[Saved data entries]
^^^^^^^^
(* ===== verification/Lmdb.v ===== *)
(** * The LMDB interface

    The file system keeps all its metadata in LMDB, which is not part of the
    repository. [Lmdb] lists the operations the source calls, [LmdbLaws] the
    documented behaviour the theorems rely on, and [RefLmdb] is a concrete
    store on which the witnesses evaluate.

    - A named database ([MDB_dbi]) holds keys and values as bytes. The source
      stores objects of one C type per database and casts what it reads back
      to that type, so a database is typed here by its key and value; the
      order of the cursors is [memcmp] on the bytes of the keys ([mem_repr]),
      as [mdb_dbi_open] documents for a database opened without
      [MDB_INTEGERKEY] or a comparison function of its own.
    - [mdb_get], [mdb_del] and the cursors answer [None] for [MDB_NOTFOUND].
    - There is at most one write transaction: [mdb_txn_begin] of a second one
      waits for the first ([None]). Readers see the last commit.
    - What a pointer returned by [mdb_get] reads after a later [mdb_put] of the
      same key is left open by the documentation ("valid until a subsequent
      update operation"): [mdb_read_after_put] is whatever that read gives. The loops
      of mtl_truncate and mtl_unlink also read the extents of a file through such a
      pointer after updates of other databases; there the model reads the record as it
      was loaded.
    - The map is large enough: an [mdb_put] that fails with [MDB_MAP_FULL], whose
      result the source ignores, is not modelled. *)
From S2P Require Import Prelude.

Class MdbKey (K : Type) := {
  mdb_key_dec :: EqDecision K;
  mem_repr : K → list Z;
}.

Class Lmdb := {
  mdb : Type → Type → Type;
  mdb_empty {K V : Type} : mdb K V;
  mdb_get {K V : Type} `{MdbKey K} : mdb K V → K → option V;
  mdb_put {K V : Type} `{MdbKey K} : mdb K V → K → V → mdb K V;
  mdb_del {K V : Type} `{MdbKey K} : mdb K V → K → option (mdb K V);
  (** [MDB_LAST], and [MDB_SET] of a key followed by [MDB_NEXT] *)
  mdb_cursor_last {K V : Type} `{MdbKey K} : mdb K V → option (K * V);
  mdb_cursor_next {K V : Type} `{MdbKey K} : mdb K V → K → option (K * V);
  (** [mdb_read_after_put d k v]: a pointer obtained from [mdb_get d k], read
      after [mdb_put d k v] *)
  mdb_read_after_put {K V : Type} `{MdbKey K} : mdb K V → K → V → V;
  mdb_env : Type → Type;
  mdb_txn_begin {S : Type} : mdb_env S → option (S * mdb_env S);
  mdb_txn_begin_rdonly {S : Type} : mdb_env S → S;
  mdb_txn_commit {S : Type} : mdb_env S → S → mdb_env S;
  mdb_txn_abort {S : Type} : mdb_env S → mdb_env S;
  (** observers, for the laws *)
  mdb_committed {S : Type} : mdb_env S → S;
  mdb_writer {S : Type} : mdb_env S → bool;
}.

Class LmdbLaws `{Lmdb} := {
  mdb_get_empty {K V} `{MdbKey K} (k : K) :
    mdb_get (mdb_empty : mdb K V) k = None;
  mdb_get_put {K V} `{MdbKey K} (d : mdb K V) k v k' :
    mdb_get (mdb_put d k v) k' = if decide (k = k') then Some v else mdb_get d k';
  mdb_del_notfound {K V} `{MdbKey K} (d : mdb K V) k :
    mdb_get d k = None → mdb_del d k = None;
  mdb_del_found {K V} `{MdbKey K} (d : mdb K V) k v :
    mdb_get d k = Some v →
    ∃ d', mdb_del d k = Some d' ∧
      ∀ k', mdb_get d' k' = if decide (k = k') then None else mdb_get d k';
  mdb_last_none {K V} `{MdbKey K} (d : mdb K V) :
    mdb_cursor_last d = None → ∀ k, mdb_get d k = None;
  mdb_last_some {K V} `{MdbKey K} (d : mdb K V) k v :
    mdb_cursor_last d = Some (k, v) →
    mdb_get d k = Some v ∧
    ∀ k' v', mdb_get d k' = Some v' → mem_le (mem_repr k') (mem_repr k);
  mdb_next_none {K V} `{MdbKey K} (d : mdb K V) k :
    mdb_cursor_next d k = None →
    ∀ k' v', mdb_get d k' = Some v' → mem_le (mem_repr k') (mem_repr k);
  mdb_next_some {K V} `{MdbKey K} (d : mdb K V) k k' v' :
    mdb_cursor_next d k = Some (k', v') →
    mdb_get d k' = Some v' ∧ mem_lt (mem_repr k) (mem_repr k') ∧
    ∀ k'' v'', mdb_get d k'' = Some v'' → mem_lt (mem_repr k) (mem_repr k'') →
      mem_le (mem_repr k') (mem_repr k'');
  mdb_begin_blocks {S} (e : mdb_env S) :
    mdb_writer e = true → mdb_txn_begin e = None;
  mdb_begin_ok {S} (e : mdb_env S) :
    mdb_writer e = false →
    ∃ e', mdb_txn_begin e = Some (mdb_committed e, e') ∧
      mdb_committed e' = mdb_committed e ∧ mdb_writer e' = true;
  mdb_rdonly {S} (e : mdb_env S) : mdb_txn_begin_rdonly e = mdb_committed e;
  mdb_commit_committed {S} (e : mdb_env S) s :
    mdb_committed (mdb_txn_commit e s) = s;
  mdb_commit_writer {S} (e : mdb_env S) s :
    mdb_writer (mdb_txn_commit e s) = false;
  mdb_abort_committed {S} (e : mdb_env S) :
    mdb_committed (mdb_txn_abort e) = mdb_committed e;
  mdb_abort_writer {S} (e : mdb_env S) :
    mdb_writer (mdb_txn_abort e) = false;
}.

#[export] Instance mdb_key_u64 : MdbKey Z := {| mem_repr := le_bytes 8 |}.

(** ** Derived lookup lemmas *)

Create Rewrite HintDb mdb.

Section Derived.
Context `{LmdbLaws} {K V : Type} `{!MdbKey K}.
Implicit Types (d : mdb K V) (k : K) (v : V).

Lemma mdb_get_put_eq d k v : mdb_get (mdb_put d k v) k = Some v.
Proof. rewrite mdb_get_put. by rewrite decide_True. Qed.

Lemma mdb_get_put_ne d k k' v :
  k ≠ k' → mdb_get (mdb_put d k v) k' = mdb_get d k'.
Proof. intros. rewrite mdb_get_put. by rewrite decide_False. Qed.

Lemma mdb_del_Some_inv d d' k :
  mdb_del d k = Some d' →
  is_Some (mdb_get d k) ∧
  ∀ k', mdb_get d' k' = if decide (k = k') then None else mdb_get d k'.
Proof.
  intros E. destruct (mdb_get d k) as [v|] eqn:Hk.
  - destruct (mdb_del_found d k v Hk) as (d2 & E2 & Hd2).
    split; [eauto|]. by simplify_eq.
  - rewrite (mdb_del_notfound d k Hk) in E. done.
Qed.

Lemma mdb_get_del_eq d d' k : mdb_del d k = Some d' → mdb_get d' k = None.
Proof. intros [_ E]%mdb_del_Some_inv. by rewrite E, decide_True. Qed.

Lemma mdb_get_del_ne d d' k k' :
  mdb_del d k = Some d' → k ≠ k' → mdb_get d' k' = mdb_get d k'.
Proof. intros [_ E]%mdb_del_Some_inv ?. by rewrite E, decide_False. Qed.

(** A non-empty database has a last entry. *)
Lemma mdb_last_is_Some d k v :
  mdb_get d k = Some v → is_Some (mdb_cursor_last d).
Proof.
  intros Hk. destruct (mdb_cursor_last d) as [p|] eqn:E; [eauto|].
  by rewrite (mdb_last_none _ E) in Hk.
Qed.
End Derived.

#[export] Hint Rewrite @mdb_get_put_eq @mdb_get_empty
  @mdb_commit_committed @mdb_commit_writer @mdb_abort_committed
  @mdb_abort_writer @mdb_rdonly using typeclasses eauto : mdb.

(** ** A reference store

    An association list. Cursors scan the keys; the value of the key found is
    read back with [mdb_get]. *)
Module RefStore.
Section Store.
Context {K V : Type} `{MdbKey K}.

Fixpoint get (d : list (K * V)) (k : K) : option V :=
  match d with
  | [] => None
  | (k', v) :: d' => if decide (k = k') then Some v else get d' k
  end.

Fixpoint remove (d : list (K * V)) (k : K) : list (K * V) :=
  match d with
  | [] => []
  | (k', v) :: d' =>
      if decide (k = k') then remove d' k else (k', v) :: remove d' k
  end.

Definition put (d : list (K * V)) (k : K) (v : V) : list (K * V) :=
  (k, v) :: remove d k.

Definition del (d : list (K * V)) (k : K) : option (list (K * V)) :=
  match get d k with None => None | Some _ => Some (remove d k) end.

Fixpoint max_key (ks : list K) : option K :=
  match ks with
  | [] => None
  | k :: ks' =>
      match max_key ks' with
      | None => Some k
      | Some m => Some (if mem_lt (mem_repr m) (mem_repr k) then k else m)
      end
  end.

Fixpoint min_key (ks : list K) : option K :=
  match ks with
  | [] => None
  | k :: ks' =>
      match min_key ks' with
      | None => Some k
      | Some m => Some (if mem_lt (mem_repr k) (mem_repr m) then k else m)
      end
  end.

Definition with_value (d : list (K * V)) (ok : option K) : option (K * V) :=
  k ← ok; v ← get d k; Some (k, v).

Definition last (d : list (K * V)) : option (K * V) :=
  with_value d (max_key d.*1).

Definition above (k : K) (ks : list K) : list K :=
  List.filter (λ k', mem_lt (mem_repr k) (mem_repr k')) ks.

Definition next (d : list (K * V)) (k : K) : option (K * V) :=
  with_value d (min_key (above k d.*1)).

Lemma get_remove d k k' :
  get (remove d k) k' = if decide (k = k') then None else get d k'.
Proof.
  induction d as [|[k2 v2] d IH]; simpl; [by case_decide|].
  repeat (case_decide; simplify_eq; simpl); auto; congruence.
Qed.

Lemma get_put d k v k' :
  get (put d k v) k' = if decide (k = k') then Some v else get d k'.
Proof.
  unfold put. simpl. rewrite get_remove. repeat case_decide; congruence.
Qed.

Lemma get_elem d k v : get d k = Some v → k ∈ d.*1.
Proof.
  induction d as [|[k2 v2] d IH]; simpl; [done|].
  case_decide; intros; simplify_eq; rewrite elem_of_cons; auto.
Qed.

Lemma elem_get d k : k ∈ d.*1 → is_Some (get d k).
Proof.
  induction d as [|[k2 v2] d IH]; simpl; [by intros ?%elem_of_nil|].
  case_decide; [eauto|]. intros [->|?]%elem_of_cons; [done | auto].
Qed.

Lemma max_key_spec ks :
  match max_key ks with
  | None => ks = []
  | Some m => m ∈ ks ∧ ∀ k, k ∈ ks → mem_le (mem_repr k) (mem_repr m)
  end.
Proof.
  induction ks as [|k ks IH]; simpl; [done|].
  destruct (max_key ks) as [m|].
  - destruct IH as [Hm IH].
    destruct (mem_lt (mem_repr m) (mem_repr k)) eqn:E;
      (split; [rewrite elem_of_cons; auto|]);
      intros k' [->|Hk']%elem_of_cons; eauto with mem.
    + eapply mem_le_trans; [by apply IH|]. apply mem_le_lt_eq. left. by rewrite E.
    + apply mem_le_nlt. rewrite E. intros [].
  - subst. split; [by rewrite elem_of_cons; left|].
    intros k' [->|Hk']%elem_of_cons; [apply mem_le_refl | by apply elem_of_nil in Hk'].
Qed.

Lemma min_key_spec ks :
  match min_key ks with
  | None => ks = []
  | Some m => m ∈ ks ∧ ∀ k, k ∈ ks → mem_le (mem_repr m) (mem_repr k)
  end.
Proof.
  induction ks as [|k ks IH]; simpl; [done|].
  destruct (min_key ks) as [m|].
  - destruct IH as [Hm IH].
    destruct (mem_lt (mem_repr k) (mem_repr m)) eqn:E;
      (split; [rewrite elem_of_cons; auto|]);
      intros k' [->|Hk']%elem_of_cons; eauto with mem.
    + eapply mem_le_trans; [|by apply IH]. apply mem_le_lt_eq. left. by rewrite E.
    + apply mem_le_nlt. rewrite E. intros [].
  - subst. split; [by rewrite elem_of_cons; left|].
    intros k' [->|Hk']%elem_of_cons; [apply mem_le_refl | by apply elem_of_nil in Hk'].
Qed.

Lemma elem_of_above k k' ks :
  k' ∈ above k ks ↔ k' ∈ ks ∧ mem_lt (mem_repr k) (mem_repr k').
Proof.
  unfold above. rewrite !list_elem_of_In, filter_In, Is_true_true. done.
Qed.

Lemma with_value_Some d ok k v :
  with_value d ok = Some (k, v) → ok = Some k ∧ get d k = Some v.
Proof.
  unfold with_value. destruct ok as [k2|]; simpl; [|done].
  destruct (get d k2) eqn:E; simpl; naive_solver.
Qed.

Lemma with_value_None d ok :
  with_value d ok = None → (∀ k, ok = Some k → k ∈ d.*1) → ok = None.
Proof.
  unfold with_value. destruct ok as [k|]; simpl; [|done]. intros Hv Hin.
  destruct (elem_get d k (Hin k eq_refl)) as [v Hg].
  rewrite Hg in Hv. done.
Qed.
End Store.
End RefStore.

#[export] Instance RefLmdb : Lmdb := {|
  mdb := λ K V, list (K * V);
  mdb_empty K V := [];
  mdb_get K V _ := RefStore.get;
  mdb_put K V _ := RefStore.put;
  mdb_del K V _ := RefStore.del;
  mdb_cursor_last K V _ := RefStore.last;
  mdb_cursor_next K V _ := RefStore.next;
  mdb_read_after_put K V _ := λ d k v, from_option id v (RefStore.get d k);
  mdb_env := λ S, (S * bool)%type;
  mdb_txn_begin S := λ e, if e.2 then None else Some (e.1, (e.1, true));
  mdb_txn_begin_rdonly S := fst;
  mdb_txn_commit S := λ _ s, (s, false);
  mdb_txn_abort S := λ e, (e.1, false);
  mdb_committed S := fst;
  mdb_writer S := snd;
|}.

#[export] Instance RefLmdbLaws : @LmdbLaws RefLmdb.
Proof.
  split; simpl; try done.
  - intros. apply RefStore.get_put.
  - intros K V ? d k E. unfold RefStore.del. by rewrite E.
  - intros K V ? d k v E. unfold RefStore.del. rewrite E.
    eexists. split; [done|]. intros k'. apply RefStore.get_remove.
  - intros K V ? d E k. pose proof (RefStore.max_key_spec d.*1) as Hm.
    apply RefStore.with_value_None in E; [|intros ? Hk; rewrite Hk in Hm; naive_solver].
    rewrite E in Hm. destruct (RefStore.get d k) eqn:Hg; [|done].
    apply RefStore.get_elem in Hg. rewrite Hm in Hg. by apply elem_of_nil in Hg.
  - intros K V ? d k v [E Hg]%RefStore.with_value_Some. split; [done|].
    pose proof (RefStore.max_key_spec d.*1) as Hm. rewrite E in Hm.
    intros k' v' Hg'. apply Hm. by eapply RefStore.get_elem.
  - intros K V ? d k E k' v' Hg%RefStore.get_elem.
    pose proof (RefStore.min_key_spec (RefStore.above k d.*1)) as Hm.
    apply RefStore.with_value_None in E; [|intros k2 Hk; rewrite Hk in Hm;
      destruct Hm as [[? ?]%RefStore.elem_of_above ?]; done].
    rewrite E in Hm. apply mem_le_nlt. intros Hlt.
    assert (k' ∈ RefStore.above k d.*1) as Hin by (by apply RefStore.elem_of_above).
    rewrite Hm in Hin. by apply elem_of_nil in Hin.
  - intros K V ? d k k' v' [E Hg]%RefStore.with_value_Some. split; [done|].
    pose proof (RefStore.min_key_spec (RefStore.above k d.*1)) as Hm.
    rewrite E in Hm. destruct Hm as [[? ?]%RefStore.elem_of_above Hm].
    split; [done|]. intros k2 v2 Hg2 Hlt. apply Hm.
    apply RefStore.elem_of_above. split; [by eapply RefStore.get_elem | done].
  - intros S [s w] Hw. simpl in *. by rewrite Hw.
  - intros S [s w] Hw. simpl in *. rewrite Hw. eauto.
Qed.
^^^^^^^^
-- WORK ITEM --
Set down the lines of the records exactly, from the first one through the line containing "store on which the witnesses evaluate.", and add nothing else.

-- RESULT --
(* ===== verification/Lmdb.v ===== *)
(** * The LMDB interface

    The file system keeps all its metadata in LMDB, which is not part of the
    repository. [Lmdb] lists the operations the source calls, [LmdbLaws] the
    documented behaviour the theorems rely on, and [RefLmdb] is a concrete
    store on which the witnesses evaluate.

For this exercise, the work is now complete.